**Task statement**
Give the lines below again exactly, starting with the line that holds "e => raise e" and going on through the line that holds "if (sgn =? 0)".

____

(** * Digiac-3080 emulator (digiac.py): a shallow embedding of the CPU

    The class [Digiac3080] is modelled as a record [cpu] threaded through a
    small state-and-exception monad [M]: every handler [_inst_*] of the
    Python source becomes a computation in [M], and the Python exceptions
    used for control flow (EOFError, RuntimeError, ZeroDivisionError,
    KeyboardInterrupt) become the constructors of [exn].

    Not modelled: the throttle [sleep] (it has no effect on the state) and
    the diagnostic [print] calls of [rm], [wm] and [_inst_rt]. The output of
    TA is kept as the list of Digiac codes it prints. *)

From Stdlib Require Import ZArith Lia Bool Ascii String.
From stdpp Require Import base list strings.

Open Scope Z_scope.

(** ** Octal formatting, as used by the f-strings of the source *)

Definition oct_char (d : Z) : ascii :=
  ascii_of_nat (48 + Z.to_nat d).

(** Digits of [n] in base 8, most significant first ([n >= 0]). *)
Fixpoint oct_digits_aux (fuel : nat) (n : Z) (acc : string) : string :=
  match fuel with
  | O => acc
  | S f =>
      let acc' := String (oct_char (n mod 8)) acc in
      if n <? 8 then acc' else oct_digits_aux f (n / 8) acc'
  end.

Definition oct_digits (n : Z) : string := oct_digits_aux 64 n EmptyString.

(** [f"{n:0wo}"]: octal, left-padded with zeros to width [w]. *)
Definition fmt_oct (w : nat) (n : Z) : string :=
  let s := oct_digits n in
  String.append (String.concat "" (List.repeat "0" (w - String.length s))) s.

(** [reg_str("", sgn, val)] *)
Definition reg_str (sgn val : Z) : string :=
  String.append (if sgn =? 0 then "+" else "-") (fmt_oct 8 val).

(** ** Machine state *)

(** Python exceptions raised inside [exec]. [Blocked] stands for
    [readchar()] waiting for a key when the modelled keyboard input is
    exhausted; [AttributeError] is [None.read(1)], never reached since
    [_do_rt] is only called while a tape is attached. *)
Inductive exn :=
| EOFError
| RuntimeError
| ZeroDivisionError
| KeyboardInterrupt
| AttributeError
| Blocked.

Record cpu := mkCpu {
  mem : list Z;                   (* self.mem, array("L") of 4096 words *)
  pc : Z;                         (* self.pc *)
  a : Z * Z;                      (* self.a = (sign, magnitude) *)
  b : Z * Z;                      (* self.b *)
  instruction_count : Z;          (* self.instruction_count *)
  ptr : option (list Z);          (* self.ptr: tape bytes not yet read *)
  bpt : list Z;                   (* self.bpt *)
  acs : list Z;                   (* self.acs *)
  run : bool;                     (* self.run *)
  opcode : Z;                     (* self._opcode *)
  count : Z;                      (* self._count *)
  addr : Z;                       (* self._addr *)
  kbd : list Z;                   (* code points of readchar().upper() still to come *)
  tty : list Z                    (* Digiac codes printed by TA *)
}.

Definition set_mem s m := mkCpu m s.(pc) s.(a) s.(b) s.(instruction_count) s.(ptr) s.(bpt) s.(acs) s.(run) s.(opcode) s.(count) s.(addr) s.(kbd) s.(tty).
Definition set_pc s p := mkCpu s.(mem) p s.(a) s.(b) s.(instruction_count) s.(ptr) s.(bpt) s.(acs) s.(run) s.(opcode) s.(count) s.(addr) s.(kbd) s.(tty).
Definition set_a s r := mkCpu s.(mem) s.(pc) r s.(b) s.(instruction_count) s.(ptr) s.(bpt) s.(acs) s.(run) s.(opcode) s.(count) s.(addr) s.(kbd) s.(tty).
Definition set_b s r := mkCpu s.(mem) s.(pc) s.(a) r s.(instruction_count) s.(ptr) s.(bpt) s.(acs) s.(run) s.(opcode) s.(count) s.(addr) s.(kbd) s.(tty).
Definition set_icount s n := mkCpu s.(mem) s.(pc) s.(a) s.(b) n s.(ptr) s.(bpt) s.(acs) s.(run) s.(opcode) s.(count) s.(addr) s.(kbd) s.(tty).
Definition set_ptr s p := mkCpu s.(mem) s.(pc) s.(a) s.(b) s.(instruction_count) p s.(bpt) s.(acs) s.(run) s.(opcode) s.(count) s.(addr) s.(kbd) s.(tty).
Definition set_run s r := mkCpu s.(mem) s.(pc) s.(a) s.(b) s.(instruction_count) s.(ptr) s.(bpt) s.(acs) r s.(opcode) s.(count) s.(addr) s.(kbd) s.(tty).
Definition set_decode s o c ad := mkCpu s.(mem) s.(pc) s.(a) s.(b) s.(instruction_count) s.(ptr) s.(bpt) s.(acs) s.(run) o c ad s.(kbd) s.(tty).
Definition set_addr s ad := mkCpu s.(mem) s.(pc) s.(a) s.(b) s.(instruction_count) s.(ptr) s.(bpt) s.(acs) s.(run) s.(opcode) s.(count) ad s.(kbd) s.(tty).
Definition set_kbd s k := mkCpu s.(mem) s.(pc) s.(a) s.(b) s.(instruction_count) s.(ptr) s.(bpt) s.(acs) s.(run) s.(opcode) s.(count) s.(addr) k s.(tty).
Definition set_tty s t := mkCpu s.(mem) s.(pc) s.(a) s.(b) s.(instruction_count) s.(ptr) s.(bpt) s.(acs) s.(run) s.(opcode) s.(count) s.(addr) s.(kbd) t.

(** ** The state-and-exception monad *)

Definition M (A : Type) : Type := cpu -> cpu * (exn + A).

Definition ret {A} (x : A) : M A := fun s => (s, inr x).
Definition raise {A} (e : exn) : M A := fun s => (s, inl e).
Definition bind {A B} (m : M A) (f : A -> M B) : M B :=
  fun s => match m s with
           | (s', inl e) => (s', inl e)
           | (s', inr x) => f x s'
           end.
Definition get : M cpu := fun s => (s, inr s).
Definition modify (f : cpu -> cpu) : M unit := fun s => (f s, inr tt).

(** [try m except e: h e] *)
Definition try_except {A} (m : M A) (h : exn -> M A) : M A :=
  fun s => match m s with
           | (s', inl e) => h e s'
           | r => r
           end.

Notation "'let*' x ':=' m 'in' k" := (bind m (fun x => k))
  (at level 200, x name, m at level 100, k at level 200).

(** ** Words and the memory taps *)

Definition MASK24 : Z := 16777215.        (* 0x00FFFFFF *)
Definition SIGNMASK : Z := 4278190080.    (* 0xFF000000 *)

Definition z_in (x : Z) (l : list Z) : bool := existsb (Z.eqb x) l.

(** [rm]: read memory; an address-compare stop clears the run flag (its
    message goes to the console and is not recorded). The model is exact
    for [0 <= addr < len(self.mem)]: operand addresses are 12-bit masked,
    and the PC is below 4096 in well-formed states ([wf] below), with a
    memory of 4096 words. Past the end, where Python's [self.mem[addr]]
    raises IndexError (reachable e.g. after [D PC 10000]), the model reads
    0 instead; the theorems that depend on this assume [wf] and a memory
    of length 4096. *)
Definition rm (ad : Z) : M Z :=
  fun s =>
    let s' := if z_in ad s.(acs) then set_run s false else s in
    (s', inr (default 0 (s.(mem) !! Z.to_nat ad))).

(** [wm]: write memory; same address-compare stop as [rm]. Exact for
    [0 <= addr < len(self.mem)]; past the end Python raises IndexError,
    while stdpp's list insert leaves the memory unchanged. *)
Definition wm (ad v : Z) : M unit :=
  fun s =>
    let s' := if z_in ad s.(acs) then set_run s false else s in
    (set_mem s' (<[Z.to_nat ad := v]> s'.(mem)), inr tt).

(** ** Modifier unit *)

(** [_shift] *)
Definition shift (cnt val : Z) : Z :=
  Z.land
    (if negb (Z.land cnt 32 =? 0) then Z.shiftr val (64 - cnt)
     else Z.shiftl val cnt)
    MASK24.

(** [_sign] *)
Definition sign (op s : Z) : Z :=
  let sgn := if s =? 0 then 0 else 1 in
  if Z.land op 3 =? 1 then 1 - sgn
  else if Z.land op 3 =? 2 then 0
  else if Z.land op 3 =? 3 then 1
  else sgn.

(** [_arg_fetch] *)
Definition arg_fetch : M (Z * Z) :=
  let* s := get in
  let* wd := rm s.(addr) in
  ret (sign s.(opcode) (Z.land wd SIGNMASK), shift s.(count) (Z.land wd MASK24)).

(** [_store_reg] *)
Definition store_reg (ad : Z) (reg : Z * Z) : M string :=
  let* s := get in
  let sgn := sign s.(opcode) (fst reg) in
  let val := shift s.(count) (snd reg) in
  let* _ := wm ad (Z.shiftl sgn 24 + val) in
  ret ("[" +:+ fmt_oct 4 ad +:+ "] <- " +:+ reg_str sgn val).

Definition clear_run : M unit := modify (fun s => set_run s false).

(** ** Instruction handlers *)

(** [_inst_hlt] *)
Definition inst_hlt : M string :=
  let* _ := clear_run in
  let* s := get in
  ret ("HALTED at " +:+ fmt_oct 4 s.(pc)).

(** [_inst_and] *)
Definition inst_and : M string :=
  let* p := arg_fetch in
  let '(sgn, val) := p in
  let* s := get in
  let sgn := if sgn =? 0 then 0 else fst s.(a) in
  let val := Z.land val (snd s.(a)) in
  let* _ := modify (fun s => set_a s (sgn, val)) in
  ret ("A      <- " +:+ reg_str sgn val).

(** [_inst_cla] *)
Definition inst_cla : M string :=
  let* p := arg_fetch in
  let '(sgn, val) := p in
  let* _ := modify (fun s => set_a s (sgn, val)) in
  ret ("A      <- " +:+ reg_str sgn val).

(** [_inst_add] *)
Definition inst_add : M string :=
  let* s := get in
  let '(sgn, val) := s.(a) in
  let accum := if sgn =? 0 then val else - val in
  let* p := arg_fetch in
  let '(sgn, val) := p in
  let accum := accum + (if sgn =? 0 then val else - val) in
  let sgn := if accum <? 0 then 1 else 0 in
  let accum := Z.land (if sgn =? 0 then accum else - accum) MASK24 in
  let* _ := modify (fun s => set_a s (sgn, accum)) in
  ret ("A      <- " +:+ reg_str sgn accum).

Definition sign_char (sgn : Z) : string := if sgn =? 0 then "+" else "-".

(** [_inst_mlt] *)
Definition inst_mlt : M string :=
  let* s0 := get in
  let '(s, val) := s0.(a) in
  let accum := val in
  let* p := arg_fetch in
  let '(sgn, val) := p in
  let accum := accum * val in
  let sgn := if Bool.eqb (negb (s =? 0)) (negb (sgn =? 0)) then 0 else 1 in
  let a' := Z.land (Z.shiftr accum 24) MASK24 in
  let b' := Z.land accum MASK24 in
  let* _ := modify (fun s => set_b (set_a s (sgn, a')) (sgn, b')) in
  ret ("AB: " +:+ sign_char sgn +:+ fmt_oct 8 a' +:+ " " +:+ fmt_oct 8 b').

(** Python's [//] and [%] on integers (floor division). *)
Definition py_floordiv (x y : Z) : M Z :=
  if y =? 0 then raise ZeroDivisionError else ret (x / y).
Definition py_mod (x y : Z) : M Z :=
  if y =? 0 then raise ZeroDivisionError else ret (x mod y).

(** [_inst_div]: the [try ... except ZeroDivisionError ... else] of the
    source; [None] is the [except] branch, [Some] the [else] branch. *)
Definition inst_div : M string :=
  let* s0 := get in
  let '(sd, dividend) := s0.(a) in
  let* p := arg_fetch in
  let '(sv, divisor) := p in
  let sgn := if Bool.eqb (negb (sd =? 0)) (negb (sv =? 0)) then 0 else 1 in
  let* r := try_except
              (let divdd := Z.shiftl dividend 24 in
               let* q := py_floordiv divdd divisor in
               let* m := py_mod divdd divisor in
               ret (Some (Z.land q MASK24, Z.land m MASK24)))
              (fun e => match e with
                        | ZeroDivisionError => ret None
                        | e => raise e
                        end) in
  match r with
  | None =>
      let* _ := clear_run in
      ret "Divide by Zero Stop"
  | Some (quot, remd) =>
      let '(a', b') := (remd, quot) in
      let* _ := modify (fun s => set_b (set_a s (sgn, a')) (sgn, b')) in
      ret ("AB: " +:+ sign_char sgn +:+ fmt_oct 8 a' +:+ " " +:+ fmt_oct 8 b')
  end.

(** [_inst_sta], [_inst_stb] *)
Definition inst_sta : M string := let* s := get in store_reg s.(addr) s.(a).
Definition inst_stb : M string := let* s := get in store_reg s.(addr) s.(b).

(** [_inst_jmp] *)
Definition inst_jmp : M string :=
  let* s := get in
  let* _ := modify (fun s' => set_pc s' s.(addr)) in
  let* s := get in
  ret ("PC     <-      " +:+ fmt_oct 4 s.(pc)).

(** [_inst_br_minus], [_inst_br_plus], [_inst_brz] *)
Definition inst_br_minus : M string :=
  let* s := get in
  let '(sgn, val) := s.(a) in
  if negb (sgn =? 0) && negb (val =? 0) then inst_jmp else ret "no branch".
Definition inst_br_plus : M string :=
  let* s := get in
  let '(sgn, val) := s.(a) in
  if (sgn =? 0) && negb (val =? 0) then inst_jmp else ret "no branch".
Definition inst_brz : M string :=
  let* s := get in
  let val := snd s.(a) in
  if negb (val =? 0) then ret "no branch" else inst_jmp.

Definition next_addr : M unit :=
  modify (fun s => set_addr s (Z.land (s.(addr) + 1) 4095)).

(** The [for idx in range(n)] loop of [_inst_ta]; [buf] holds the codes
    whose glyphs [_ta_char(c)] are printed. *)
Fixpoint ta_loop (n : nat) (idx wd : Z) (buf : list Z) : M (list Z) :=
  match n with
  | O => ret buf
  | S n' =>
      let* wd := if idx mod 4 =? 0
                 then (let* s := get in
                       let* w := rm s.(addr) in
                       let* _ := next_addr in
                       ret w)
                 else ret wd in
      let c := Z.land (Z.shiftr wd 18) 63 in
      let wd := Z.shiftl wd 6 in
      let buf := if negb (c =? 54) then buf ++ [c] else buf in
      ta_loop n' (idx + 1) wd buf
  end.

(** [_inst_ta] *)
Definition inst_ta : M string :=
  let* s := get in
  let* buf := ta_loop (Z.to_nat ((64 - s.(count)) * 4)) 0 0 [] in
  let* _ := modify (fun s => set_tty s (s.(tty) ++ buf)) in
  let* s := get in
  ret ("next addr:     " +:+ fmt_oct 4 s.(addr)).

____

**Final answer**
                        | e => raise e
                        end) in
  match r with
  | None =>
      let* _ := clear_run in
      ret "Divide by Zero Stop"
  | Some (quot, remd) =>
      let '(a', b') := (remd, quot) in
      let* _ := modify (fun s => set_b (set_a s (sgn, a')) (sgn, b')) in
      ret ("AB: " +:+ sign_char sgn +:+ fmt_oct 8 a' +:+ " " +:+ fmt_oct 8 b')
  end.

(** [_inst_sta], [_inst_stb] *)
Definition inst_sta : M string := let* s := get in store_reg s.(addr) s.(a).
Definition inst_stb : M string := let* s := get in store_reg s.(addr) s.(b).

(** [_inst_jmp] *)
Definition inst_jmp : M string :=
  let* s := get in
  let* _ := modify (fun s' => set_pc s' s.(addr)) in
  let* s := get in
  ret ("PC     <-      " +:+ fmt_oct 4 s.(pc)).

(** [_inst_br_minus], [_inst_br_plus], [_inst_brz] *)
Definition inst_br_minus : M string :=
  let* s := get in
  let '(sgn, val) := s.(a) in
  if negb (sgn =? 0) && negb (val =? 0) then inst_jmp else ret "no branch".
Definition inst_br_plus : M string :=
  let* s := get in
  let '(sgn, val) := s.(a) in
  if (sgn =? 0) && negb (val =? 0) then inst_jmp else ret "no branch".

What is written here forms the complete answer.